The need then decreases by 15 minutes in average per year until they reach 8hours around 16-18 years old.
There are some big sleepers and small ones, respect the nature of your child. They also usually sleep more during the winter than during summer.
It is good to put in place this ritual at the youngest age as it allows a better notion of night and day for the child. Indeed the bedtime ritual will allow him to make a difference with the naptime during the day.
As the child grows up the ritual changes, or adapts. It plays different roles throughout time; a mark, a soothing moment, a pleasant moment…
From the rocking to the bedtime story during childhood, we still as adults have our own ritual : shower, soft pillow, total darkness and the idea of the sweet feeling of Morpheus’s arms.
The content of the bedtime ritual is something very personal in the way that it depends on what your child appreciates or not and what sooths him.
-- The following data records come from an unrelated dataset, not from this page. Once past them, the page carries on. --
Lemma both_listen_later s1 s2 own1 own2 send1 send2 p p' :
  later (open:=open) (live:=live) p p' → both_listen_remote s1 s2 own1 own2 send1 send2 p →
  both_listen_remote s1 s2 own1 own2 send1 send2 p'.
Proof.
  intros Hl [Hw (home & sink1 & sink2 & Hb & Hne & L1 & L2)]. split; [apply Hl|].
  exists home, sink1, sink2. split; [|split; [done|split; by eapply listener_later]].
  eapply (later_home (both_listening home s1 s2 own1 own2 sink1 sink2)); [|done|done]. by intros ts c w.
Qed.

(** The pairing request of the first client reaches the second. *)
Lemma request_reaches (post : unit → P → Prop) home s1 s2 own1 own2 send1 send2 hp p :
  both_listen_remote s1 s2 own1 own2 send1 send2 p →
  hp_signer_id hp = signer_profile_id s1 → hp_peer_id hp = signer_profile_id s2 →
  validate_half_proof CompositeValidator_default hp (signer_public_key s1) = Ok tt →
  (∀ p' sink1, wired p' → due p' send2 [EventMsg (Ok (PairingRequest hp))] →
     listener p' 0 sink1 send1 →
     (∃ home sink2, both_listening home s1 s2 own1 own2 sink1 sink2 (node p')) → post tt p') →
  ends post (do_pair_request (TestMode:=mode) (home_connection (client_of home s1)) hp) p.
Proof.
  intros Hb Hsig Hpeer Hval Hpost. apply run_future_later; [apply Hb|]. intros p' Hl.
  destruct (both_listen_later _ _ _ _ _ _ _ _ Hl Hb)
    as [Hw (home' & sink1 & sink2 & (Hv & G1 & G2 & S1 & S2) & Hne & L1 & L2)].
  destruct S2 as (sid & ss & K1 & K2 & K3).
  destruct (push_to_remote p' (signer_profile_id s2) own2 (PairingRequest hp) sid ss sink2 send2 1)
    as (c & Hpush & Hw' & Hdue & Hother); try done.
  exists tt, (set_node (set_chans c (node p')) p'). split.
  - apply pair_request_remote. rewrite pair_request_run; [by rewrite Hpeer|done|by rewrite Hv].
  - apply (Hpost _ sink1); [done|done|by apply Hother|]. exists home', sink2. split; [done|].
    split; [done|]. split; [done|]. split; [done|]. by exists sid, ss.
Qed.

(** And the response of the second reaches the first. *)
Lemma response_reaches (post : unit → P → Prop) home home' s1 s2 own1 own2 sink1 sink2 send1 proof p :
  wired p → listener p 0 sink1 send1 → both_listening home' s1 s2 own1 own2 sink1 sink2 (node p) →
  proof_peer_id proof (signer_profile_id s2) = Ok (signer_profile_id s1) →
  validate_relation_proof CompositeValidator_default proof (signer_profile_id s2) (signer_public_key s2)
    (profile_id (own_profile own1)) (profile_public_key (own_profile own1)) = Ok tt →
  (∀ p', wired p' → due p' send1 [EventMsg (Ok (PairingResponse proof))] → post tt p') →
  ends post (do_pair_response (TestMode:=mode) (home_connection (client_of home s2)) proof) p.
Proof.
  intros Hw L1 Hb Hpeer Hval Hpost. apply run_future_later; [done|]. intros p' Hl.
  assert (both_listening home' s1 s2 own1 own2 sink1 sink2 (node p')) as (Hv & G1 & G2 & S1 & S2).
  { eapply (later_home (both_listening home' s1 s2 own1 own2 sink1 sink2)); [|done|done]. by intros ts c w. }
  destruct S1 as (sid & ss & K1 & K2 & K3). pose proof (listener_later _ _ _ _ _ Hl L1) as L1'.
  destruct (push_to_remote p' (signer_profile_id s1) own1 (PairingResponse proof) sid ss sink1 send1 0)
    as (c & Hpush & Hw' & Hdue & _); try done; [apply Hl|].
  exists tt, (set_node (set_chans c (node p')) p'). split; [|by apply Hpost].
  apply pair_response_remote. erewrite pair_response_run; [exact Hpush|done|exact G1|by rewrite Hv].
Qed.

Lemma events_pass_remote home s1 k2 own s2 c :
  genuine s1 → generate_persona k2 = Returns (own, s2) → signer_profile_id s1 ≠ signer_profile_id s2 →
  ends (λ _ _, True) (test_home_events (M:=Remote) (TM:=mode) k2 (client_of home s1)) (memsocket_start c).
Proof.
  intros Hs1 Hk2 Hne. destruct (generate_persona_genuine _ _ _ Hk2) as [_ Hs2].
  unfold test_home_events. eapply (two_registered_remote _ home s1 s2 own k2); [done..|].
  intros own1 pr1 own2 pr2 p R1 R2 Hw Hd Hl Hq Htc.
  destruct (genuine_pairing "friend" s1 s2 Hs1 Hs2 Hne) as (proof & Hsign & _ & Hp1 & Hp2 & Hval1 & Hval2).
  set (half := RelationHalfProof_new "friend" (signer_profile_id s2) s1) in *.
  eapply (both_listen_ends _ home s1 s2 own1 pr1 own2 pr2); [done..|].
  intros send1 send2 p1 Hb. destruct R1 as [Id1 Key1 _ _ _], R2 as [Id2 Key2 _ _ _].
  cbv beta zeta. rewrite Id2. change (my_own_signer (client_of home s1)) with s1. fold half.
  apply ends_bind, (request_reaches _ home s1 s2 own1 own2 send1 send2 half p1 Hb); try done.
  { apply validate_half_proof_signed. eexists. apply (proj2 Hs1). }
  intros p2 sink1 Hw2 Hdue L1 (home' & sink2 & Hbl).
  apply ends_bind. eapply next_message_due; [done|done|]. intros p3 Hp3.
  cbv beta iota. apply ends_bind, ends_assert_eq; [done|].
  eapply ends_check; [change (my_own_signer (client_of home s2)) with s2; by rewrite Hsign|].
  apply (response_reaches _ home home' s1 s2 own1 own2 sink1 sink2 send1 proof p3);
    [apply Hp3|by eapply listener_later| |done|by rewrite Id1, Key1|].
  { eapply (later_home (both_listening home' s1 s2 own1 own2 sink1 sink2)); [|done|done]. by intros ts c' w. }
  intros p4 Hw4 Hdue4. apply ends_bind. eapply next_message_due; [done|done|]. intros p5 Hp5.
  cbv beta iota. rewrite Id1, Key1, Key2, Hval1. by constructor.
Qed.

(** ** One client *)

Lemma start_at_rest c : wired (memsocket_start c) ∧ drained (memsocket_start c).
Proof. split; [|done]. split; try done; by intros i j. Qed.

(** After registering at a new home. *)
Lemma one_registered_remote (post : unit → P → Prop) home s (next : OwnProfile → Remote unit) c :
  genuine s →
  (∀ own pr p, registered home s own pr → wired p → drained p →
     kv_get (signer_profile_id s) (hosted_profile_db (node p)) = Ok own → sessions (node p) = ∅ →
     ends post (next own) p) →
  ends post (own ← register_client (M:=Remote) (TM:=mode) (client_of home s); next own)
    (memsocket_start c).
Proof.
  intros Hs Hnext. destruct (start_at_rest c) as [Hw Hd].
  destruct (register_remote home s (memsocket_start c) Hs eq_refl eq_refl)
    as (own & pr & d1 & d2 & R & G & _ & E).
  apply ends_bind, E; [done..|].
  destruct (at_rest_same _ (set_db d2 (set_dht d1 (node (memsocket_start c)))) Hw Hd eq_refl eq_refl).
  by apply (Hnext own pr).
Qed.

Lemma register_passes_remote home s c :
  genuine home → genuine s → signer_profile_id home ≠ signer_profile_id s →
  ends (λ _ _, True) (test_home_register (M:=Remote) (TM:=mode) (client_of home s)) (memsocket_start c).
Proof.
  intros Hh Hs Hne. apply one_registered_remote; [done|]. intros own pr p [_ _ Hhome _ Hproof] _ _ _ _.
  destruct (genuine_pairing RELATION_TYPE_HOSTED_ON_HOME s home Hs Hh (not_eq_sym Hne))
    as (proof' & Hp & _ & _ & _ & _ & Hval).
  rewrite Hproof in Hp. injection Hp as <-. unfold first_home_of, expect. rewrite Hhome.
  eapply ends_check; [done|]. cbn [client_of ownprofile Scenarios.home_signer]. cbn. rewrite Hval.
  by constructor.
Qed.

Lemma claim_passes_remote home s c :
  genuine s →
  ends (λ _ _, True) (test_home_claim (M:=Remote) (TM:=mode) (client_of home s)) (memsocket_start c).
Proof.
  intros Hs. apply one_registered_remote; [done|]. intros own pr p R Hw Hd G _.
  destruct (registered_sent _ _ _ _ R) as (wire & Hfill & Hdec).
  apply ends_bind. eapply (run_future_at_rest _ _ p own (set_node (node p) p)); [done|done| |].
  { eapply claim_remote; [|done|done]. unfold await, claim. cbn. rewrite decide_False by tauto. cbn.
    unfold future_map_err, future_result. by rewrite G. }
  unfold assert_eq, assert_that. rewrite bool_decide_true by done. by constructor.
Qed.

Lemma login_passes_remote home s c :
  genuine s →
  ends (λ _ _, True) (test_home_login (M:=Remote) (TM:=mode) (client_of home s)) (memsocket_start c).
Proof.
  intros Hs. apply one_registered_remote; [done|]. intros own pr p R Hw Hd G Hss.
  apply ends_bind. apply (login_remote _ home s own pr p R G); [by rewrite Hss|done|done|].
  destruct (at_rest_same p (logged_in home s (node p)) Hw Hd eq_refl eq_refl) as [Hw' Hd'].
  apply ends_bind. eapply run_future_at_rest; [done|done|reflexivity|]. by constructor.
Qed.

End steps.
(* ===== verification/RemoteCalls.v ===== *)
(** * Calls over the wire, in any process

    A call goes from the caller's proxy through the home to the callee and its
    answer goes back, while the loops of everybody else run: the channels that
    are waiting to be used, the loops for frames that each dispatcher and proxy
    on the way adds, and the loop that offers the call and waits for the answer. *)

From S2P Require Import Prelude Errors External Storage Protocol Crypto Relation Capnp.
From S2P Require Import HomeServer HomeServerProps Rpc RpcStreams Reactor Process ProcessProps.
From stdpp Require Import relations.

#[local] Arguments kv_get : simpl never.
#[local] Arguments kv_set : simpl never.

Section calls.
Context {BC : Bincode} {Dht Db Chans : Type}
        {DHT : KeyValueStore Dht ProfileId Profile}
        {DB : KeyValueStore Db ProfileId OwnProfile}
        {CH : Channels ChanMsg Chans} {CHL : ChannelsLaws ChanMsg Chans}
        {open : SinkId → Chans → Prop} {KO : KeepsOpen (Msg:=ChanMsg) open}
        {live : OneshotId → Chans → Prop} {KL : KeepsLive (Msg:=ChanMsg) live}.
Abbreviation P := (HomeProcess Dht Db Chans).
Context (debug : ProtoError → string) (show : CapnpError → string).
Abbreviation step := (task_step (poll_task (Dht:=Dht) (Db:=Db) show)).
Abbreviation wired := (wired (open:=open) (live:=live)).
Abbreviation wired_but := (wired_but (open:=open) (live:=live)).
Abbreviation keeps := (keeps (open:=open) (live:=live)).
Abbreviation progress := (progress (open:=open) (live:=live)).
Implicit Types (p : P) (l : Loop) (i : nat) (s t u : SinkId) (o : OneshotId).

(** ** Channels and oneshots that wait to be used *)

(** Frames can be sent into [t]; [ms] have been. *)
Record entrance p t (ms : list ChanMsg) : Prop := mkEntrance
  { en_open : open t (chans (node p));
    en_received : received t p = ms;
    en_untargeted : ¬ is_target p t;
    en_readers i l : loops p !! i = Some l → loop_source l = Some t → kind l = Frames }.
You can of course use a variety of ideas but keep in mind you do not what to get involved in an endless ritual in which the anxiety of your child emerges as soon as you leave him.
1. Rock him ;
2. Give him a hug ;
3. Give him his blanket (object rendered reassuring as it marks the transition when the parent leaves the child and he grabs on to it very tight);
4. Caress his back ;
5. Read him a bedtime story, preferably one ending by « …and the child fell asleep » ;
6. Sing him a lullaby ;
7. Put on a little music but only once ;
8. Show him where everyone will be asleep or is already sleeping;
9. Put his toys and teddy bear to bed and say goodnight to them ☺ ;
10. Turn off the light in his room while talking hence reassuring him
11. Turn on the night light ;
12. If he has a pacifier make sure he knows where it is and show him (of course keep it in the bed…)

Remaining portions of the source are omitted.